Saved entries
BEGIN

(** The same names, and one more name. Roots keep their characters. *)
Definition rootkeep m m' : Prop := forall r p k, walk m r r p k -> exists p', walk m' r r p' k.
Record same m m' : Prop := {
  same_has r k i d : has m' r k i d <-> has m r k i d;
  same_root r : root m' r <-> root m r;
  same_keep : rootkeep m m';
}.
Record gains m m' (r : Z) (key : list Z) (i : Z) (d : D) : Prop := {
  gains_has r' k j e : has m' r' k j e <-> has m r' k j e \/ r' = r /\ k = key /\ j = i /\ e = d;
  gains_root r' : root m' r' <-> root m r';
  gains_keep : rootkeep m m';
}.
Lemma rootkeep_trans m m' m'' : rootkeep m m' -> rootkeep m' m'' -> rootkeep m m''.
Proof. intros H1 H2 r p k Hw. destruct (H1 _ _ _ Hw) as (p' & Hw'). by eapply H2. Qed.
Lemma walk_from m r y p k : walk m r y p k -> root m r.
Proof. induction 1; [by eexists|done]. Qed.
Lemma walk_self h m r p k : linked h m -> walk m r r p k -> exists it, m !! r = Some it /\ prev it = 0 /\ p = [r] /\ k = chunk it.
Proof.
  intros Hl Hw. destruct (walk_from _ _ _ _ _ Hw) as (it & Hr & Hp).
  destruct (walk_unique _ _ Hl _ _ _ _ _ _ _ Hw (walk_root m r it Hr Hp)) as (_ & -> & ->). eauto.
Qed.
Lemma ev_same h h' T m m' : linked h m -> linked h' m' -> ev T m m' -> same m m'.
Proof.
  intros Hl Hl' He. split; intros; [symmetry; by eapply ev_has|symmetry; by eapply ev_root|]. intros r p k Hw. destruct (walk_self _ _ _ _ _ Hl Hw) as (it & Hr & Hp & _).
  eapply (ev_keep _ _ _ He); [exact Hw|]. right. exists it. split; [done|right; by right].
Qed.
Lemma same_trans m m' m'' : same m m' -> same m' m'' -> same m m''.
Proof. intros [H1 H2 H5] [H3 H4 H6]. split; intros; [by rewrite H3|by rewrite H4|by eapply rootkeep_trans]. Qed.
Lemma same_gains m m' m'' r key i d : same m m' -> gains m' m'' r key i d -> gains m m'' r key i d.
Proof. intros [H1 H2 H5] [H3 H4 H6]. split; intros; [by rewrite H3, H1|by rewrite H4|by eapply rootkeep_trans]. Qed.
Lemma gains_same m m' m'' r key i d : gains m m' r key i d -> same m' m'' -> gains m m'' r key i d.
Proof. intros [H1 H2 H5] [H3 H4 H6]. split; intros; [by rewrite H3, H1|by rewrite H4|by eapply rootkeep_trans]. Qed.
(** Changes that keep all names and what is used *)
Lemma keep_all_same h h' m m' : linked h m -> linked h' m' -> keep (fun _ => True) m m' ->
  (forall z iz, m !! z = Some iz -> exists iz', m' !! z = Some iz' /\ used iz' = used iz /\ data iz' = data iz /\ (prev iz = 0 <-> prev iz' = 0)) ->
  (forall z iz', m' !! z = Some iz' -> used iz' = true \/ prev iz' = 0 -> is_Some (m !! z)) -> same m m'.
Proof.
  intros Hl Hl' Hk Hf Hb. assert (forall z iz', m' !! z = Some iz' -> used iz' = true \/ prev iz' = 0 -> exists iz, m !! z = Some iz /\ used iz' = used iz /\ data iz' = data iz /\ (prev iz = 0 <-> prev iz' = 0)) as Hb'.
  { intros z iz' Hz Hor. destruct (Hb _ _ Hz Hor) as [iz Hz0]. destruct (Hf _ _ Hz0) as (iz2 & Hz2 & ?). rewrite Hz in Hz2. injection Hz2 as <-. eauto. }
  split.
  - intros r k i d. split.
    + intros (p & it & Hw & Hi & Hu & Hd). destruct (Hb' _ _ Hi ltac:(by left)) as (it0 & Hi0 & Hu0 & Hd0 & _). destruct (lk_reach _ _ Hl _ _ Hi0) as (r0 & p0 & k0 & Hw0).
      destruct (Hk _ _ _ _ Hw0 Logic.I) as (p1 & Hw1). destruct (walk_unique _ _ Hl' _ _ _ _ _ _ _ Hw Hw1) as (-> & _ & ->). exists p0, it0. split_and!; congruence.
    + intros (p & it & Hw & Hi & Hu & Hd). destruct (Hk _ _ _ _ Hw Logic.I) as (p1 & Hw1). destruct (Hf _ _ Hi) as (it' & Hi' & Hu' & Hd' & _). exists p1, it'. split_and!; congruence.
  - intros r. split.
    + intros (it & Hr & Hp). destruct (Hb' _ _ Hr ltac:(by right)) as (it0 & Hr0 & _ & _ & Hp0). exists it0. tauto.
    + intros (it & Hr & Hp). destruct (Hf _ _ Hr) as (it' & Hr' & _ & _ & Hp'). exists it'. tauto.
  - intros r p k Hw. by eapply Hk.
Qed.

(** ** Merging an unused prefix item with the next one *)
Lemma next_item h br m x ix b y : inv h br m -> m !! x = Some ix -> lnk ix b = Some y -> h <> Some (x, b) ->
  exists iy, m !! y = Some iy /\ E m x b = Some y /\ prev iy = x /\ prev_is_eq iy = b /\ loc false iy /\ x <> y.
Proof.
  intros I Hx Hk Hh. pose proof (i_linked _ _ _ I) as Hl. assert (E m x b = Some y) as He by (by rewrite (E_lookup _ _ _ _ Hx)).
  assert (y <> 0) as Hy0. { intros ->. apply (lk_hole _ _ Hl) in He. done. }
  pose proof (lk_down _ _ Hl _ _ _ He Hy0) as Hu. apply U_some in Hu as (iy & Hy & Hp & Hpe). exists iy. destruct (inv_child _ _ _ I _ _ _ _ He Hy) as (_ & _ & _ & Hly).
  split_and!; try done. by eapply E_irrefl.
Qed.
Lemma lnk_prefix it : kind it = Prefix -> lnk it true = Some (nxt_eq it) /\ lnk it false = None.
Proof. unfold lnk. by intros ->. Qed.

END

Assigned task :: All of the data is to be transcribed exactly as written.

Response ::
(** The same names, and one more name. Roots keep their characters. *)
Definition rootkeep m m' : Prop := forall r p k, walk m r r p k -> exists p', walk m' r r p' k.
Record same m m' : Prop := {
  same_has r k i d : has m' r k i d <-> has m r k i d;
  same_root r : root m' r <-> root m r;
  same_keep : rootkeep m m';
}.
Record gains m m' (r : Z) (key : list Z) (i : Z) (d : D) : Prop := {
  gains_has r' k j e : has m' r' k j e <-> has m r' k j e \/ r' = r /\ k = key /\ j = i /\ e = d;
  gains_root r' : root m' r' <-> root m r';
  gains_keep : rootkeep m m';
}.
Lemma rootkeep_trans m m' m'' : rootkeep m m' -> rootkeep m' m'' -> rootkeep m m''.
Proof. intros H1 H2 r p k Hw. destruct (H1 _ _ _ Hw) as (p' & Hw'). by eapply H2. Qed.
Lemma walk_from m r y p k : walk m r y p k -> root m r.
Proof. induction 1; [by eexists|done]. Qed.
Lemma walk_self h m r p k : linked h m -> walk m r r p k -> exists it, m !! r = Some it /\ prev it = 0 /\ p = [r] /\ k = chunk it.
Proof.
  intros Hl Hw. destruct (walk_from _ _ _ _ _ Hw) as (it & Hr & Hp).
  destruct (walk_unique _ _ Hl _ _ _ _ _ _ _ Hw (walk_root m r it Hr Hp)) as (_ & -> & ->). eauto.
Qed.
Lemma ev_same h h' T m m' : linked h m -> linked h' m' -> ev T m m' -> same m m'.
Proof.
  intros Hl Hl' He. split; intros; [symmetry; by eapply ev_has|symmetry; by eapply ev_root|]. intros r p k Hw. destruct (walk_self _ _ _ _ _ Hl Hw) as (it & Hr & Hp & _).
  eapply (ev_keep _ _ _ He); [exact Hw|]. right. exists it. split; [done|right; by right].
Qed.
Lemma same_trans m m' m'' : same m m' -> same m' m'' -> same m m''.
Proof. intros [H1 H2 H5] [H3 H4 H6]. split; intros; [by rewrite H3|by rewrite H4|by eapply rootkeep_trans]. Qed.
Lemma same_gains m m' m'' r key i d : same m m' -> gains m' m'' r key i d -> gains m m'' r key i d.
Proof. intros [H1 H2 H5] [H3 H4 H6]. split; intros; [by rewrite H3, H1|by rewrite H4|by eapply rootkeep_trans]. Qed.
Lemma gains_same m m' m'' r key i d : gains m m' r key i d -> same m' m'' -> gains m m'' r key i d.
Proof. intros [H1 H2 H5] [H3 H4 H6]. split; intros; [by rewrite H3, H1|by rewrite H4|by eapply rootkeep_trans]. Qed.
(** Changes that keep all names and what is used *)
Lemma keep_all_same h h' m m' : linked h m -> linked h' m' -> keep (fun _ => True) m m' ->
  (forall z iz, m !! z = Some iz -> exists iz', m' !! z = Some iz' /\ used iz' = used iz /\ data iz' = data iz /\ (prev iz = 0 <-> prev iz' = 0)) ->
  (forall z iz', m' !! z = Some iz' -> used iz' = true \/ prev iz' = 0 -> is_Some (m !! z)) -> same m m'.
Proof.
  intros Hl Hl' Hk Hf Hb. assert (forall z iz', m' !! z = Some iz' -> used iz' = true \/ prev iz' = 0 -> exists iz, m !! z = Some iz /\ used iz' = used iz /\ data iz' = data iz /\ (prev iz = 0 <-> prev iz' = 0)) as Hb'.
  { intros z iz' Hz Hor. destruct (Hb _ _ Hz Hor) as [iz Hz0]. destruct (Hf _ _ Hz0) as (iz2 & Hz2 & ?). rewrite Hz in Hz2. injection Hz2 as <-. eauto. }
  split.
  - intros r k i d. split.
    + intros (p & it & Hw & Hi & Hu & Hd). destruct (Hb' _ _ Hi ltac:(by left)) as (it0 & Hi0 & Hu0 & Hd0 & _). destruct (lk_reach _ _ Hl _ _ Hi0) as (r0 & p0 & k0 & Hw0).
      destruct (Hk _ _ _ _ Hw0 Logic.I) as (p1 & Hw1). destruct (walk_unique _ _ Hl' _ _ _ _ _ _ _ Hw Hw1) as (-> & _ & ->). exists p0, it0. split_and!; congruence.
    + intros (p & it & Hw & Hi & Hu & Hd). destruct (Hk _ _ _ _ Hw Logic.I) as (p1 & Hw1). destruct (Hf _ _ Hi) as (it' & Hi' & Hu' & Hd' & _). exists p1, it'. split_and!; congruence.
  - intros r. split.
    + intros (it & Hr & Hp). destruct (Hb' _ _ Hr ltac:(by right)) as (it0 & Hr0 & _ & _ & Hp0). exists it0. tauto.
    + intros (it & Hr & Hp). destruct (Hf _ _ Hr) as (it' & Hr' & _ & _ & Hp'). exists it'. tauto.
  - intros r p k Hw. by eapply Hk.
Qed.

(** ** Merging an unused prefix item with the next one *)
Lemma next_item h br m x ix b y : inv h br m -> m !! x = Some ix -> lnk ix b = Some y -> h <> Some (x, b) ->
  exists iy, m !! y = Some iy /\ E m x b = Some y /\ prev iy = x /\ prev_is_eq iy = b /\ loc false iy /\ x <> y.
Proof.
  intros I Hx Hk Hh. pose proof (i_linked _ _ _ I) as Hl. assert (E m x b = Some y) as He by (by rewrite (E_lookup _ _ _ _ Hx)).
  assert (y <> 0) as Hy0. { intros ->. apply (lk_hole _ _ Hl) in He. done. }
  pose proof (lk_down _ _ Hl _ _ _ He Hy0) as Hu. apply U_some in Hu as (iy & Hy & Hp & Hpe). exists iy. destruct (inv_child _ _ _ I _ _ _ _ He Hy) as (_ & _ & _ & Hly).
  split_and!; try done. by eapply E_irrefl.
Qed.
Lemma lnk_prefix it : kind it = Prefix -> lnk it true = Some (nxt_eq it) /\ lnk it false = None.
Proof. unfold lnk. by intros ->. Qed.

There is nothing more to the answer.